• _TASK_:
A line qualifies if it holds the string "global". Copy every qualifying line from the records.

• _PROVIDED RECORDS_:
(** C40: The image calls leave no body open. *)
Theorem image_calls_release c ctx request edit vari w :
  DoerOK (ClientConfig.HTTPClient (config c)) →
  open_bodies (CreateImage c ctx request w).2 = open_bodies w ∧
  open_bodies (CreateEditImage c ctx edit w).2 = open_bodies w ∧
  open_bodies (CreateVariImage c ctx vari w).2 = open_bodies w.
Proof.
  intros Hd. rewrite CreateImage_unfold, CreateEditImage_unfold, CreateVariImage_unfold.
  destruct (editForm _ _ _) as [b1 [e1|]], (variForm _ _ _) as [b2 [e2|]];
    split_and!; first [by apply sendInto_open|done].
Qed.

(** The request that carries a form keeps the content type of the form:
    [sendRequest] adds [Accept] and leaves [Content-Type] as the form
    builder gave it. *)
Theorem formRequest_content_type cfg ctx path body req :
  FormDataContentType (createFormBuilder (NewClientWithConfig cfg)) body ≠ "" →
  formRequest (NewClientWithConfig cfg) ctx path body = Ok req →
  Request.Method req = "POST" ∧
  Request.URL req = ClientConfig.BaseURL cfg ++ path ∧
  Request.Body req = Some (render body) ∧
  Header_Get "Content-Type" (Request.Header (jsonRequest req)) =
    FormDataContentType NewFormBuilder body ∧
  Header_Get "Accept" (Request.Header (jsonRequest req)) = "application/json".
Proof.
  intros Hct. unfold formRequest, newRequest. simpl. intros [= <-].
  unfold jsonRequest, setCommonHeaders.
  case_decide; simpl; rewrite ?Header_Get_Set_eq, ?Header_Get_Set_ne by key_ne;
    rewrite decide_False by done; simpl;
    rewrite ?Header_Get_Set_eq, ?Header_Get_Set_ne by key_ne; done.
Qed.
End CallTheorems.

(** ** Witnesses *)

Section ImageWitnesses.
#[local] Existing Instances ErrorResponse_unmarshal.

(** A codec for the witnesses: the request is encoded by its prompt, the
    response keeps nothing of an object and refuses anything else. *)
#[local] Instance prompt_marshal : Marshal ImageRequest.t :=
  λ r, Ok (jq "{'prompt':'" ++ bs (ImageRequest.Prompt r) ++ jq "'}")%list.
#[local] Instance created_decode : Decode ImageResponse.t :=
  λ data rerr x,
    if is_object data then (x, None)
    else (x, Some (ErrExternal "invalid character looking for beginning of value")).

Definition a_png : Reader.t := Reader.mk (bs "PNG-otter") (Some "otter.png") None.
Definition a_mask : Reader.t := Reader.mk (bs "PNG-mask") None None.
(** ** The encoder writes no control character *)

Lemma printable_app l r : printable (l ++ r) = printable l && printable r.
Proof. apply forallb_app. Qed.

Lemma printable_concat ls : Forall (λ l, printable l = true) ls → printable (concat ls) = true.
Proof. induction 1 as [|l ls Hl _ IH]; [done|]. simpl. by rewrite printable_app, Hl. Qed.

Lemma printable_elem c l : printable l = true → c ∈ l → (32 ≤ ord c)%N.
Proof.
  unfold printable. rewrite forallb_forall. intros Hl Hc.
  apply N.leb_le, Hl, list_elem_of_In, Hc.
Qed.

Lemma escape_char_printable c : printable (escape_char c) = true.
Proof. by destruct c as [[] [] [] [] [] [] [] []]. Qed.

Lemma printable_high l : Forall (λ b, (128 ≤ ord b)%N) l → printable l = true.
Proof.
  intros H. apply forallb_forall. intros c Hc%list_elem_of_In.
  rewrite Forall_forall in H. apply N.leb_le. specialize (H c Hc). lia.
Qed.

Lemma escape_printable l : printable (escape l) = true.
Proof.
  induction l as [l IH] using (induction_ltof1 _ (@length _)). unfold ltof in IH.
  destruct l as [|c l]; [done|]. cbn [escape]. destruct (ord c <? 128)%N eqn:Hc.
  { rewrite printable_app, escape_char_printable, IH by (simpl; lia). done. }
  destruct (on_rune_view c l) as [cp x l' -> _ Hx Hon|Hbad].
  - rewrite Hon, printable_app, IH by (simpl; rewrite length_app; lia).
    destruct (is_line_sep cp) eqn:Hsep; [by apply orb_prop in Hsep as [->%N.eqb_eq| ->%N.eqb_eq]|].
    rewrite printable_high; [done|]. constructor; [|done]. apply N.ltb_ge in Hc. lia.
  - rewrite Hbad, printable_app, IH by (simpl; lia). done.
Qed.

Lemma print_string_printable s : printable (print_string s) = true.
Proof.
  unfold print_string. cbn [printable forallb].
  fold (printable (escape (bs s) ++ [dquote])).
  by rewrite printable_app, escape_printable.
Qed.

Lemma num_char_printable c : is_num_char c = true → (32 <=? ord c)%N = true.
Proof. by destruct c as [[] [] [] [] [] [] [] []]. Qed.

Lemma scan_number_printable s l x r : scan_number s l = Got (x, r) → printable x = true.
Proof.
  revert s x. induction l as [|c l IH]; intros s x; simpl.
  - case_match; [|done]. by intros [= <- <-].
  - destruct (nstep s c) as [s'|] eqn:Es; [|case_match; [|done]; by intros [= <- <-]].
    destruct (scan_number s' l) as [[x' r']| |] eqn:E; [|done..]. simpl.
    intros [= <- <-]. simpl. rewrite (num_char_printable c) by (by eapply nstep_num_char).
    eauto.
Qed.

Lemma number_lit_printable l : number_lit l = true → printable l = true.
Proof. intros H%number_lit_scan. by eapply scan_number_printable. Qed.

Lemma join_printable ls : Forall (λ l, printable l = true) ls → printable (join ls) = true.
Proof.
  induction 1 as [|l ls Hl Hls IH]; [done|]. destruct ls as [|l' ls]; [done|].
  change (join (l :: l' :: ls)) with (l ++ "," :: join (l' :: ls)).
  rewrite printable_app, Hl. cbn [printable forallb]. by apply IH.
Qed.

Lemma print_printable v : wf v = true → printable (print v) = true.
Proof.
  induction v as [| [] |lit|s|l IH|l IH] using json_ind; intros Hwf; try done.
  - by apply number_lit_printable.
  - apply print_string_printable.
  - cbn [print wf] in *. change (printable (join (map print l) ++ ["]"]) = true).
    rewrite printable_app, join_printable; [done|].
    by apply Forall_fmap, (Forall_forallb_impl wf).
  - cbn [print wf] in *.
    change (printable (join (map print_member l) ++ ["}"]) = true).
    rewrite printable_app, join_printable; [done|].
    apply Forall_fmap, (Forall_forallb_impl (λ kv, wf kv.2)); [|done].
    eapply Forall_impl; [exact IH|]. intros [k v] H1 H2. unfold compose, print_member. cbn beta. cbn [fst snd] in *.
    rewrite printable_app, print_string_printable. cbn [printable forallb andb]. by apply H1.
Qed.

(** The encoding of an object: no line break inside, no white space
    around. *)
Lemma print_object_shape ms :
  wf (JObject ms) = true →
  (NL ∉ print (JObject ms)) ∧ TrimSpace (print (JObject ms)) = print (JObject ms).
Proof.
  intros Hwf. split.
  - intros Hin. by apply (printable_elem _ _ (print_printable _ Hwf)) in Hin.
  - cbn [print]. by apply TrimSpace_id.
Qed.

(** ** Text beyond 7 bits *)

(** Whatever the bytes of a string, the decoder reads its encoding back
    as the string coerced to well-formed UTF-8. *)
Theorem string_round_trip s :
  parse (print (JString s)) = Got (JString (string_of_bytes (coerce (bs s)))).
Proof.
  unfold parse, parse_front. cbn [print]. unfold print_string. cbn [length parse_value skip_ws].
  change (is_ws dquote) with false. change (kind_of dquote) with KString. cbn match.
  by rewrite parse_chars_escape.
Qed.

(** Two characters of three bytes each (U+4F60, U+597D) are written as
    they are. *)
Example print_string_beyond_ascii :
  let s := string_of_bytes ["228"; "189"; "160"; "229"; "165"; "189"] in
  text (bs s) = true ∧ print (JString s) = dquote :: bs s ++ [dquote] ∧
  parse (print (JString s)) = Got (JString s).
Proof. by vm_compute. Qed.

(** A line separator (U+2028) is escaped, and read back. *)
Example print_string_line_separator :
  let s := string_of_bytes ["a"; "226"; "128"; "168"; "b"] in
  print (JString s) = dquote :: bs "a\u2028b" ++ [dquote] ∧
  parse (print (JString s)) = Got (JString s).
Proof. by vm_compute. Qed.

(** Bytes that are not UTF-8 are not sent: a lone continuation byte, the
    first two bytes of a sequence of three, and an encoding of a surrogate
    half become U+FFFD, byte by byte, and the string that is read back is
    another. *)
Example print_string_ill_formed :
  let s := string_of_bytes ["a"; "128"; "228"; "189"; "b"; "237"; "160"; "128"] in
  text (bs s) = false ∧
  print (JString s) =
    dquote :: bs "a\ufffd\ufffd\ufffdb\ufffd\ufffd\ufffd" ++ [dquote] ∧
  parse (print (JString s)) =
    Got (JString (string_of_bytes
                    ("a" :: replacement ++ replacement ++ replacement ++
                     "b" :: replacement ++ replacement ++ replacement))).
Proof. by vm_compute. Qed.

(** The decoder coerces the bytes between the quotes in the same way. *)
Example parse_ill_formed :
  parse [dquote; "255"; dquote] = Got (JString (string_of_bytes replacement)).
Proof. by vm_compute. Qed.
Lemma float32_ok : @JSONOK spec_float JSON_float32 _ (float_scope (ok 32)).
Proof. apply float_ok. Qed.
Lemma float64_ok : @JSONOK spec_float JSON_float64 _ (float_scope (ok 64)).
Proof. apply float_ok. Qed.
End FloatOK.

Section MapOK.
Context {A : Type} `{JSON A, Zero A} (ok : A → Prop) `{!JSONOK A ok}.

(** Writing the entries of a list without repeated keys into a map. *)
Lemma fold_insert_union (l : list (string * A)) (acc : gmap string A) :
  NoDup l.*1 →
  fold_left (λ acc kv, <[kv.1 := kv.2]> acc) l acc = list_to_map l ∪ acc.
Proof.
  revert acc. induction l as [|[k a] l IH]; intros acc Hnd; simpl.
  - by rewrite (left_id_L ∅ (∪)).
  - apply NoDup_cons in Hnd as [Hk Hnd]. rewrite IH by done.
    rewrite <- insert_union_l, <- insert_union_r; [done|].
    by apply not_elem_of_list_to_map_1.
Qed.

Lemma entries_enc_dec (l : list (string * A)) :
  Forall (λ kv, text (bs kv.1) = true ∧ ok kv.2) l →
  ∃ ms, mapM (enc_entry enc) l = Ok ms ∧
        forallb (λ kv, wf kv.2) ms = true ∧
        forallb (λ kv, text (bs kv.1) && plain kv.2) ms = true ∧
        ∀ acc : gmap string A,
          fold_left (λ acc kv, let '(a, e) := dec (A := A) kv.2 zero in
                               (<[kv.1 := a]> acc.1, first_error acc.2 e))
                    ms (acc, None) =
          (fold_left (λ acc kv, <[kv.1 := kv.2]> acc) l acc, None).
Proof.
  induction 1 as [|[k a] l [Hk Ha] _ (ms & E & Hwf & Hpl & Hd)]; [by exists []|].
  destruct (enc_dec a Ha) as (v & Ev & Hwfv & Hplv & Hdv).
  exists ((k, v) :: ms). rewrite mapM_res_cons.
  assert (enc_entry enc (k, a) = Ok (k, v)) as -> by (unfold enc_entry; simpl; by rewrite Ev).
  cbn [mbind res_bind]. rewrite E. cbn [mbind res_bind].
  split_and!; [done|by simpl; rewrite Hwfv|by simpl in *; rewrite Hk, Hplv|].
  intros acc. cbn [fold_left fst snd]. rewrite Hdv. apply Hd.
Qed.

Lemma map_ok : JSONOK (gmap string A) (map_scope ok).
Proof.
  split; [|by intros m _ ->%bool_decide_eq_true].
  intros m Hm. cbn [enc JSON_map]. destruct (decide (m = ∅)) as [->|Hne]; [by exists JNull|].
  assert (Hp : sort_members (map_to_list m) ≡ₚ map_to_list m) by apply merge_sort_Permutation.
  destruct (entries_enc_dec (sort_members (map_to_list m))) as (ms & -> & Hwf & Hpl & Hd).
  { rewrite Hp. apply Forall_forall. intros [k a] Hka%elem_of_map_to_list. by apply (Hm k a). }
  exists (JObject ms). split_and!; [done..|]. cbn [dec JSON_map]. rewrite Hd.
  unfold zero, gmap_zero.
  assert (Hnd : NoDup (sort_members (map_to_list m)).*1)
    by (rewrite Hp; apply NoDup_fst_map_to_list).
  rewrite fold_insert_union, (right_id_L ∅ (∪)) by done. f_equal.
  rewrite (list_to_map_proper _ _ Hnd Hp). apply list_to_map_to_list.
Qed.
End MapOK.

(** ** The order of the members of an object *)

#[global] Instance same_outcome_equiv {T} : Equivalence (@same_outcome T).
Proof.
  split.
  - by intros r.
  - intros r r' [E1 H1]. by split.
  - intros r r' r'' [E1 H1] [E2 H2]. split; [congruence|by rewrite H1].
Qed.

Lemma first_error_None e e' : first_error e e' = None ↔ e = None ∧ e' = None.
Proof. destruct e, e'; simpl; split; try done; by intros []. Qed.

Section Members.
Context {T : Type} `{Zero T} (fs : list (field T)) (merge : T → T → T) (ok : T → Prop).
Context `{!StructOK fs merge ok}.

(** The value a member gives does not depend on the errors met before, and
    the errors add up. *)
#[global] Instance decode_member_proper :
  Proper (same_outcome ==> eq ==> same_outcome) (decode_member fs).
Proof.
  intros [x e] [x' e'] [Hx He] m ? <-. simpl in Hx. subst x'. unfold decode_member.
  destruct (find_field fs m.1) as [f|]; [|by split]. cbn [fst snd].
  destruct (dec m.2 (get f x)) as [a ea]. split; [done|]. cbn [snd].
  rewrite !first_error_None. simpl in He. tauto.
Qed.

#[global] Instance decode_members_proper ms :
  Proper (same_outcome ==> same_outcome) (fold_left (decode_member fs) ms).
Proof. exact (fold_left_proper same_outcome (decode_member fs) ms). Qed.

(** The field of a key has the key, up to the case of the letters. *)
Lemma find_field_fold k f : find_field fs k = Some f → fold_key (key f) = fold_key k.
Proof.
  unfold find_field. destruct (find _ fs) as [g|] eqn:E.
  - intros [= <-]. apply find_some in E as [_ E]. by apply bool_decide_eq_true in E as ->.
  - intros [_ E']%find_some. by apply bool_decide_eq_true in E'.
Qed.

(** Two members with different keys are decoded in any order. *)
Lemma decode_member_swap acc m1 m2 :
  fold_key m1.1 ≠ fold_key m2.1 →
  same_outcome (decode_member fs (decode_member fs acc m1) m2)
               (decode_member fs (decode_member fs acc m2) m1).
Proof.
  intros Hne. unfold decode_member.
  destruct (find_field fs m1.1) as [f|] eqn:E1, (find_field fs m2.1) as [g|] eqn:E2;
    try reflexivity.
  assert (Hfg : key f ≠ key g).
  { intros E. apply Hne. by rewrite <- (find_field_fold _ _ E1), <- (find_field_fold _ _ E2), E. }
  pose proof (find_field_elem _ _ _ E1) as Hf. pose proof (find_field_elem _ _ _ E2) as Hg.
  destruct acc as [x e]. cbn [fst snd].
  destruct (dec m1.2 (get f x)) as [a1 e1] eqn:D1, (dec m2.2 (get g x)) as [a2 e2] eqn:D2.
  cbn [fst snd]. rewrite (get_set_ne f g), (get_set_ne g f), D1, D2 by done.
  split; cbn [fst snd]; [by apply set_set_ne|]. rewrite !first_error_None. tauto.
Qed.

Lemma decode_members_perm ms ms' acc :
  ms ≡ₚ ms' → NoDup (fold_key <$> ms.*1) →
  same_outcome (fold_left (decode_member fs) ms acc) (fold_left (decode_member fs) ms' acc).
Proof.
  intros Hp Hnd. apply (fold_left_perm same_outcome _ (fold_key ∘ fst)); [|done|].
  - intros b x y. apply decode_member_swap.
  - by rewrite list_fmap_compose.
Qed.

(** The members that have no field are skipped. *)
Lemma decode_members_known ms acc :
  fold_left (decode_member fs) ms acc =
  fold_left (decode_member fs) (filter (λ m, known fs m = true) ms) acc.
Proof.
  revert acc. induction ms as [|m ms IH]; intros acc; [done|]. cbn [fold_left].
  destruct (known fs m) eqn:Hk.
  - rewrite filter_cons_True by done. apply IH.
  - rewrite filter_cons_False by (by rewrite Hk). rewrite <- IH. f_equal.
    apply bool_decide_eq_false in Hk. unfold decode_member.
    destruct (find_field fs m.1); [by destruct Hk|done].
Qed.

(** The decoder of a structure reads the members it knows, in any order:
    two objects with the same known members give the same value, and an
    error both or none. *)
Theorem decode_struct_members name ms ms' x :
  filter (λ m, known fs m = true) ms ≡ₚ filter (λ m, known fs m = true) ms' →
  NoDup (fold_key <$> (filter (λ m, known fs m = true) ms).*1) →
  same_outcome (decode_struct fs name (JObject ms) x) (decode_struct fs name (JObject ms') x).
Proof.
  intros Hp Hnd. cbn [decode_struct].
  rewrite (decode_members_known ms), (decode_members_known ms').
  by apply decode_members_perm.
Qed.

(** The members of an encoding are members the decoder knows, with keys
    that differ beyond the case of their letters when those of the fields
    do. *)
Lemma encode_struct_known x ms :
  encode_struct fs x = Ok (JObject ms) → filter (λ m, known fs m = true) ms = ms.
Proof.
  intros E. destruct (encode_struct_keys fs x _ E) as (ms' & [= <-] & Hk).
  apply filter_all, Forall_forall. intros m Hm.
  assert (m.1 ∈ key <$> filter (λ f, written x f = true) fs) as (f & Ef & Hf)%list_elem_of_fmap
    by (rewrite <- Hk; by apply list_elem_of_fmap_2).
  apply list_elem_of_filter in Hf as [_ Hf]. unfold known.
  by rewrite Ef, (find_field_key fs merge ok f Hf), bool_decide_eq_true_2.
Qed.

Lemma encode_struct_distinct x ms :
  NoDup (fold_key ∘ key <$> fs) → encode_struct fs x = Ok (JObject ms) →
  NoDup (fold_key <$> ms.*1).
Proof.
  intros Hnd E. destruct (encode_struct_keys fs x _ E) as (ms' & [= <-] & ->).
  rewrite <- list_fmap_compose. by apply NoDup_fmap_filter.
Qed.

• _EXERCISE RESULT_:
#[global] Instance same_outcome_equiv {T} : Equivalence (@same_outcome T).
#[global] Instance decode_member_proper :
#[global] Instance decode_members_proper ms :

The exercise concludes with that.